**Material provided**.
BEGIN
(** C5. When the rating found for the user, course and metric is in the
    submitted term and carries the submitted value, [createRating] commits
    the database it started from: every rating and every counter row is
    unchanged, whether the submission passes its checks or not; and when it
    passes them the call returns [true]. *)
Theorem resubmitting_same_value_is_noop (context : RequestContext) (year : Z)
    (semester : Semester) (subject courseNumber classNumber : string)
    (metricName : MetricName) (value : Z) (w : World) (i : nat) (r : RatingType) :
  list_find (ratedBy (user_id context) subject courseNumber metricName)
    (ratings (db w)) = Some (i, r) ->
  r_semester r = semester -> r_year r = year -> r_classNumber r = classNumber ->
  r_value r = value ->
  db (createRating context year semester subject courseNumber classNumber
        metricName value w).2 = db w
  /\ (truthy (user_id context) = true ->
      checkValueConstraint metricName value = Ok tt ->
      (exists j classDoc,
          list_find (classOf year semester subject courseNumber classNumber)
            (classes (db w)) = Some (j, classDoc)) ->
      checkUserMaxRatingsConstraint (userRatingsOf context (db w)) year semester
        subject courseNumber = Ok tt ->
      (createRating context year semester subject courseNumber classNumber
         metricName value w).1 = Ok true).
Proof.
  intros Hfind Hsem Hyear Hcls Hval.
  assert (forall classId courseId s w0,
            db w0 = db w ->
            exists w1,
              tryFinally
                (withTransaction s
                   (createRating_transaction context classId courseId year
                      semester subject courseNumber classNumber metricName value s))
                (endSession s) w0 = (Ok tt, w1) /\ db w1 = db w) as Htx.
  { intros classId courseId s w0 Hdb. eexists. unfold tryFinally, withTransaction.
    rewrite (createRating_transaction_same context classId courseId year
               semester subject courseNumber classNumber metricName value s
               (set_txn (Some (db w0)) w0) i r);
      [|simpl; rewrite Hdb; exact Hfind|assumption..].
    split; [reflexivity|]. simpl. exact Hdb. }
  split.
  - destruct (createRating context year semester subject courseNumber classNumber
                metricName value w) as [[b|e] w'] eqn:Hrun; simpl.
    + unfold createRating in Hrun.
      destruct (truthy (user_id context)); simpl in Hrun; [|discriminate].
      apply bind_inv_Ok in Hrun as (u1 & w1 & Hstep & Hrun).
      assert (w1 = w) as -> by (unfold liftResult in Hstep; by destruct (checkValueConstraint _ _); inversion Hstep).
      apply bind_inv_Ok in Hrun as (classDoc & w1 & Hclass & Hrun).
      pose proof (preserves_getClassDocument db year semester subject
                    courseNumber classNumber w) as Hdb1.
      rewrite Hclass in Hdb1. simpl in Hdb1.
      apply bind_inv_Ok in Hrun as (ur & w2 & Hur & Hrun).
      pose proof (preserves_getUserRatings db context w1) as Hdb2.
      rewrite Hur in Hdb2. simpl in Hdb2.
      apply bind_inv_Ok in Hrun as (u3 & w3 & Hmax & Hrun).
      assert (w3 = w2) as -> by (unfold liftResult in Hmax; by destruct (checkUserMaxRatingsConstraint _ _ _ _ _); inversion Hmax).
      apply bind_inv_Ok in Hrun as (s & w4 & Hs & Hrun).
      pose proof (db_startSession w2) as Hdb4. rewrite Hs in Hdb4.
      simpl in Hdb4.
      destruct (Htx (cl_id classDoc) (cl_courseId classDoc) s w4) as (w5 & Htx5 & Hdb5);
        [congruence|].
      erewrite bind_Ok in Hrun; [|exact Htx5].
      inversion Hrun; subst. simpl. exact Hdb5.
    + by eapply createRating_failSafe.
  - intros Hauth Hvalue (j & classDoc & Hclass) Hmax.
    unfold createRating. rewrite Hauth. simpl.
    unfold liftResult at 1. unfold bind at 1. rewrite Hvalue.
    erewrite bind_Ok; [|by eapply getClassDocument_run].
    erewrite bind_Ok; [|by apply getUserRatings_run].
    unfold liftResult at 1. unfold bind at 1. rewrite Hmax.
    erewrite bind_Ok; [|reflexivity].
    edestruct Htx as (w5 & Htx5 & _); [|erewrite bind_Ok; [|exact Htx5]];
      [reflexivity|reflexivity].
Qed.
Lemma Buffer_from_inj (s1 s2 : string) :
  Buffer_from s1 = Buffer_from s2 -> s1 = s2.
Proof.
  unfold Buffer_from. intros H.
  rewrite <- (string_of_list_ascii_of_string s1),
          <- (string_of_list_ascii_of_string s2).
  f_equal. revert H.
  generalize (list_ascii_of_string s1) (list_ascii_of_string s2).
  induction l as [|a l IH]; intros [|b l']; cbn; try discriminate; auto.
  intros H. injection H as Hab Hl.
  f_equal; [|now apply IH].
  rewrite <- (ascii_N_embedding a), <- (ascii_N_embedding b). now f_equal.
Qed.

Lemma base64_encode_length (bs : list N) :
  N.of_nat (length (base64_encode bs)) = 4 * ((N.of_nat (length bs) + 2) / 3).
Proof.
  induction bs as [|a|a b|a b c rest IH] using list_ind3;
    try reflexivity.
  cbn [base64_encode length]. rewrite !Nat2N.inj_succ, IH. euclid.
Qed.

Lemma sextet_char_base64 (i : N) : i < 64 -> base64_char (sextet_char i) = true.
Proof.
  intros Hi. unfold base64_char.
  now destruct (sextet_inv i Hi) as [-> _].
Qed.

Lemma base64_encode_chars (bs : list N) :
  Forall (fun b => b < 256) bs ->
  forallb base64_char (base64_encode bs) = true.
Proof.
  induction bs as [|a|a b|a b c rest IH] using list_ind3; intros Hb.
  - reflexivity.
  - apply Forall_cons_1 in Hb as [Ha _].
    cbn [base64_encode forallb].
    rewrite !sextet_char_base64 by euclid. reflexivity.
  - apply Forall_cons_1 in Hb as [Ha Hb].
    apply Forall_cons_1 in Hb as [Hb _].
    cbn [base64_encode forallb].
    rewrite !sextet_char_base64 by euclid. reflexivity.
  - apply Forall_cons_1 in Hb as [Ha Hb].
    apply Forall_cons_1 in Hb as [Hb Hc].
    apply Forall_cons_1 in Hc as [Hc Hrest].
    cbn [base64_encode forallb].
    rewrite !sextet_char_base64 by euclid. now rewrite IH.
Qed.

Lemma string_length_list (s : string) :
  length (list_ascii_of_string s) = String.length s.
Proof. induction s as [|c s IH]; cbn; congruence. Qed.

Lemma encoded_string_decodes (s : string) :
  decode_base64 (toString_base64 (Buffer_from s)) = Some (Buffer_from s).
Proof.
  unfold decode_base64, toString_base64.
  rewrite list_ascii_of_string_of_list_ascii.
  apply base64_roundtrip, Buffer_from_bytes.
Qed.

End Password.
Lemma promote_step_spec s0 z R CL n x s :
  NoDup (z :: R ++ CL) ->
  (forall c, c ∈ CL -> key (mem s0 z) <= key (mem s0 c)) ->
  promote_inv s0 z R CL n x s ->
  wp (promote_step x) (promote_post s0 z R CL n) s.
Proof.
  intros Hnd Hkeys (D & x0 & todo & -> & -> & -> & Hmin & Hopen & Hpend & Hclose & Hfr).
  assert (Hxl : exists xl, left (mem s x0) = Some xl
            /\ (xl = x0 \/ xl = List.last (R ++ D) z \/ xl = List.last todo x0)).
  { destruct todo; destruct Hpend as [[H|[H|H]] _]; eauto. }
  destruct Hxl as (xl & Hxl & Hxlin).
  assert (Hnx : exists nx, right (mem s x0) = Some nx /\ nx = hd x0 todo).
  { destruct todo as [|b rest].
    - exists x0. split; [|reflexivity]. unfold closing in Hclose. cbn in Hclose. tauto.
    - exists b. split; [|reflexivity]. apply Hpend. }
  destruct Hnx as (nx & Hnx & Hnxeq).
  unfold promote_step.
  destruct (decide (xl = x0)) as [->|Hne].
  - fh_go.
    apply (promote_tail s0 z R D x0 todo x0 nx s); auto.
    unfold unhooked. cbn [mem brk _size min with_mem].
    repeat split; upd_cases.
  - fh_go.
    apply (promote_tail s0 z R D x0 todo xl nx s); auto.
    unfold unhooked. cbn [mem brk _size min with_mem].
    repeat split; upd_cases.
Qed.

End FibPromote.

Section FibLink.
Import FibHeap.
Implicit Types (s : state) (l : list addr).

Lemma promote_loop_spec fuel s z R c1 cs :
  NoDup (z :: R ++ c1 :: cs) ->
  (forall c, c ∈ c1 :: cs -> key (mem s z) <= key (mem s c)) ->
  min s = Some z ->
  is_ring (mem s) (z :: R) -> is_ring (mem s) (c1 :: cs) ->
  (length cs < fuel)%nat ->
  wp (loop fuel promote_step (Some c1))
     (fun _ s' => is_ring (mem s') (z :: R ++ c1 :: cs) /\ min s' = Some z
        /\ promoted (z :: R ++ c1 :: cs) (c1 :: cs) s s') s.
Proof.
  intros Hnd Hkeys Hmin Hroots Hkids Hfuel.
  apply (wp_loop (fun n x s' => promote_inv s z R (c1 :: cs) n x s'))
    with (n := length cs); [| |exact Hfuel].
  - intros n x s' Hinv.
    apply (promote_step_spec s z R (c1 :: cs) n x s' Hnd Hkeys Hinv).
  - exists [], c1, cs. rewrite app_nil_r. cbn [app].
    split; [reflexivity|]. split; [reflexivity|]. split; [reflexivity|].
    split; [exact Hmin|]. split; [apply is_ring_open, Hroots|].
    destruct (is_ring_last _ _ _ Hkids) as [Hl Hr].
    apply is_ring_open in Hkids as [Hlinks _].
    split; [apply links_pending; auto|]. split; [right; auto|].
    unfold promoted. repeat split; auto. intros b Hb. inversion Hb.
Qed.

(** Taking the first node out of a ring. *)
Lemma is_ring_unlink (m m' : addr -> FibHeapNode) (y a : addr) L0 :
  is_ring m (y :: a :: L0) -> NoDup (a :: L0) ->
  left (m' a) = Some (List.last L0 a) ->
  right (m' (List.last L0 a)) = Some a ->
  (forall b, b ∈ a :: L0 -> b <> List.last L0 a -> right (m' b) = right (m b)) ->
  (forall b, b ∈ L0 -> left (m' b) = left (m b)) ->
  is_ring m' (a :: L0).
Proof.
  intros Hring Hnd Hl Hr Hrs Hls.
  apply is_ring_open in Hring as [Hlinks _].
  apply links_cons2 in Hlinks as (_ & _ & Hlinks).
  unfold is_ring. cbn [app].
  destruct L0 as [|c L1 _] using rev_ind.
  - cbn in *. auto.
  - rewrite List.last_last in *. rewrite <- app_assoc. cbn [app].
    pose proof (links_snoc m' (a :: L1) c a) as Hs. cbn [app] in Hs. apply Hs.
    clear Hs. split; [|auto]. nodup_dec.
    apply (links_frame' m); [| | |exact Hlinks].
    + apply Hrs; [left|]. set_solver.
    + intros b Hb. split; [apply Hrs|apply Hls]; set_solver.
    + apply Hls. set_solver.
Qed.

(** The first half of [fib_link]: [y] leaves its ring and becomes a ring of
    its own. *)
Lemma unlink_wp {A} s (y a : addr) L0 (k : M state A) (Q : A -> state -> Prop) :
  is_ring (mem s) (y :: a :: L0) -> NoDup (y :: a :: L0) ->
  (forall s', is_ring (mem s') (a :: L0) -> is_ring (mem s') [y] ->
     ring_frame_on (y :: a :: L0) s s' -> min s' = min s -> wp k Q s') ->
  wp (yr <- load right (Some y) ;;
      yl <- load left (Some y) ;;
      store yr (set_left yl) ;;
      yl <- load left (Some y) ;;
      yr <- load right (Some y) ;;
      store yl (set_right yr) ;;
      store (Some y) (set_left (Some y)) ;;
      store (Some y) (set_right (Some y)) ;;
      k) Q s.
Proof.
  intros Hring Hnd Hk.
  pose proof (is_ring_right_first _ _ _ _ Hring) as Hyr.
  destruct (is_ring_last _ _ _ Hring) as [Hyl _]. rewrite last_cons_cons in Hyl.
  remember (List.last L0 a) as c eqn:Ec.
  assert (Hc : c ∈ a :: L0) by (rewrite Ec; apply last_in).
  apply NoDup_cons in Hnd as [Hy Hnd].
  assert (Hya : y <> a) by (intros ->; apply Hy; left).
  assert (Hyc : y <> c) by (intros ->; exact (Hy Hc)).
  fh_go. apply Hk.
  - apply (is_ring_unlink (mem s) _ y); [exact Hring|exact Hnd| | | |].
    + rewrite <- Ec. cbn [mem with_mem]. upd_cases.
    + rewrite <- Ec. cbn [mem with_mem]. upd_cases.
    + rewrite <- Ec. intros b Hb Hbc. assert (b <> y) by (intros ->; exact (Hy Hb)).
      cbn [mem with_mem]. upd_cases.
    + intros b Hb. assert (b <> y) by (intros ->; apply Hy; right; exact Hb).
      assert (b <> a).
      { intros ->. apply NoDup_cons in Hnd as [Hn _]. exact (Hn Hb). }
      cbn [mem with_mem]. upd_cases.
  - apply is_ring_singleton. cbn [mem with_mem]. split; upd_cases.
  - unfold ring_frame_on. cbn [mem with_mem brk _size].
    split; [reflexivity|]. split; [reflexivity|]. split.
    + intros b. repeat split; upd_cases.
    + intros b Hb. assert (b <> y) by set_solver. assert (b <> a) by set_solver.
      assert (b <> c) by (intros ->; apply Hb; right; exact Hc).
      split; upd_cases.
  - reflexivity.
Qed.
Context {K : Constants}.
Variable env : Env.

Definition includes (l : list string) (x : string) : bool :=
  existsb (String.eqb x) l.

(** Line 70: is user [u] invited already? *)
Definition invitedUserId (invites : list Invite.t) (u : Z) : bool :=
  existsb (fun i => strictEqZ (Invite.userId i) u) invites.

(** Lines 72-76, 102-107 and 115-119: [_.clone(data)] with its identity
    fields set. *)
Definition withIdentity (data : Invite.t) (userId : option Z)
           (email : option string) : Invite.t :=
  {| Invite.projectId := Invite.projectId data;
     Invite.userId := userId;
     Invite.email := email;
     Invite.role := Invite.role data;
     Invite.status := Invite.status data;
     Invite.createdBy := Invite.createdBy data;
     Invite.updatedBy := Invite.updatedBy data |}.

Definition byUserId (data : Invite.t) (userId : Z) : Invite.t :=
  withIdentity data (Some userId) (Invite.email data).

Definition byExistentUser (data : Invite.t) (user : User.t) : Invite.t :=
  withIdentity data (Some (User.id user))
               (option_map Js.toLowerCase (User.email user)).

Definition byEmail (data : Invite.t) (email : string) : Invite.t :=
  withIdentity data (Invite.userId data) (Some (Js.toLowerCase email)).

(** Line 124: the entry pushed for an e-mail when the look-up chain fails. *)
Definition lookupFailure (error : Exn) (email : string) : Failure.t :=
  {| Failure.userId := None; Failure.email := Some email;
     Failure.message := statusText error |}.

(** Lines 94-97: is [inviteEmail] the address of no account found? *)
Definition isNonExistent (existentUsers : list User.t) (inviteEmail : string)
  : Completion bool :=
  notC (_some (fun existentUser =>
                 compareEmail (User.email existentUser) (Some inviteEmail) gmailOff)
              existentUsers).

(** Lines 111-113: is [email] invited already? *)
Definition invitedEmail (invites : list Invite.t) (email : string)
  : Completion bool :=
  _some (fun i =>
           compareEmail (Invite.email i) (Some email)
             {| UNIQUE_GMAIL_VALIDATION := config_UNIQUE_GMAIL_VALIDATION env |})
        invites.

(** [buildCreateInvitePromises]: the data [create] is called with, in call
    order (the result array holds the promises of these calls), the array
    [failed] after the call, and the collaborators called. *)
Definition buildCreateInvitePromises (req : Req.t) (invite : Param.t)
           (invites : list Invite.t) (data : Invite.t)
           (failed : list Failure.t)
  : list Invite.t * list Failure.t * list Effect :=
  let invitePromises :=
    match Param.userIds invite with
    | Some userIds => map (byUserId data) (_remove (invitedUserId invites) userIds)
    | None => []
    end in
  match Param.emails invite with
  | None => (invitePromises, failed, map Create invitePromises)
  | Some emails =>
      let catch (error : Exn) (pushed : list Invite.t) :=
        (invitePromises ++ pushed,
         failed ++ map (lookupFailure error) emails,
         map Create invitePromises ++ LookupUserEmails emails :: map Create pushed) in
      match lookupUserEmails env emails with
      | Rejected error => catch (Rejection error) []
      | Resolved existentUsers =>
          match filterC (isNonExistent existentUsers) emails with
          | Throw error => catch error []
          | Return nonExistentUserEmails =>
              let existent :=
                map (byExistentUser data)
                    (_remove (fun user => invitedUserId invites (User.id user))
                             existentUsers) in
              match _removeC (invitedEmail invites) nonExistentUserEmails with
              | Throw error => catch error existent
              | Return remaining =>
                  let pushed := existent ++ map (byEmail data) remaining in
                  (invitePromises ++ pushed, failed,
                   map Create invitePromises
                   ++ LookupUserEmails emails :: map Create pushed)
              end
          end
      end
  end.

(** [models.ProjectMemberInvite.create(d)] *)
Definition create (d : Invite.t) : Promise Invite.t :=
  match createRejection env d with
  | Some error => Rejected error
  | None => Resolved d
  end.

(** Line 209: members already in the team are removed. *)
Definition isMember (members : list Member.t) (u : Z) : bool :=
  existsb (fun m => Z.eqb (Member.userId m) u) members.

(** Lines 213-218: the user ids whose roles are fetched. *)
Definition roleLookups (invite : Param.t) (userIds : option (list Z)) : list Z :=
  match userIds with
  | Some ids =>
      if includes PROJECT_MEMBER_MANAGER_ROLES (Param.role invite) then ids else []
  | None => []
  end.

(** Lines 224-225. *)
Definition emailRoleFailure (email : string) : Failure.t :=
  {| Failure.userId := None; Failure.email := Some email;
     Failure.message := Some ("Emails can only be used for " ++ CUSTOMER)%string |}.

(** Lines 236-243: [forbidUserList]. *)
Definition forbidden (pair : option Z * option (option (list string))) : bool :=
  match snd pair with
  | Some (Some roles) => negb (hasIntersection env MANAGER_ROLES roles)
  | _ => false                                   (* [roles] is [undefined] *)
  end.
END
**About this exercise**.
What is needed is an exact copy of the lines above, from the one containing "apply links_cons2 in" through the one containing "pose proof (links_snoc", with nothing added.

**Answer to the exercise**.
  apply links_cons2 in Hlinks as (_ & _ & Hlinks).
  unfold is_ring. cbn [app].
  destruct L0 as [|c L1 _] using rev_ind.
  - cbn in *. auto.
  - rewrite List.last_last in *. rewrite <- app_assoc. cbn [app].
    pose proof (links_snoc m' (a :: L1) c a) as Hs. cbn [app] in Hs. apply Hs.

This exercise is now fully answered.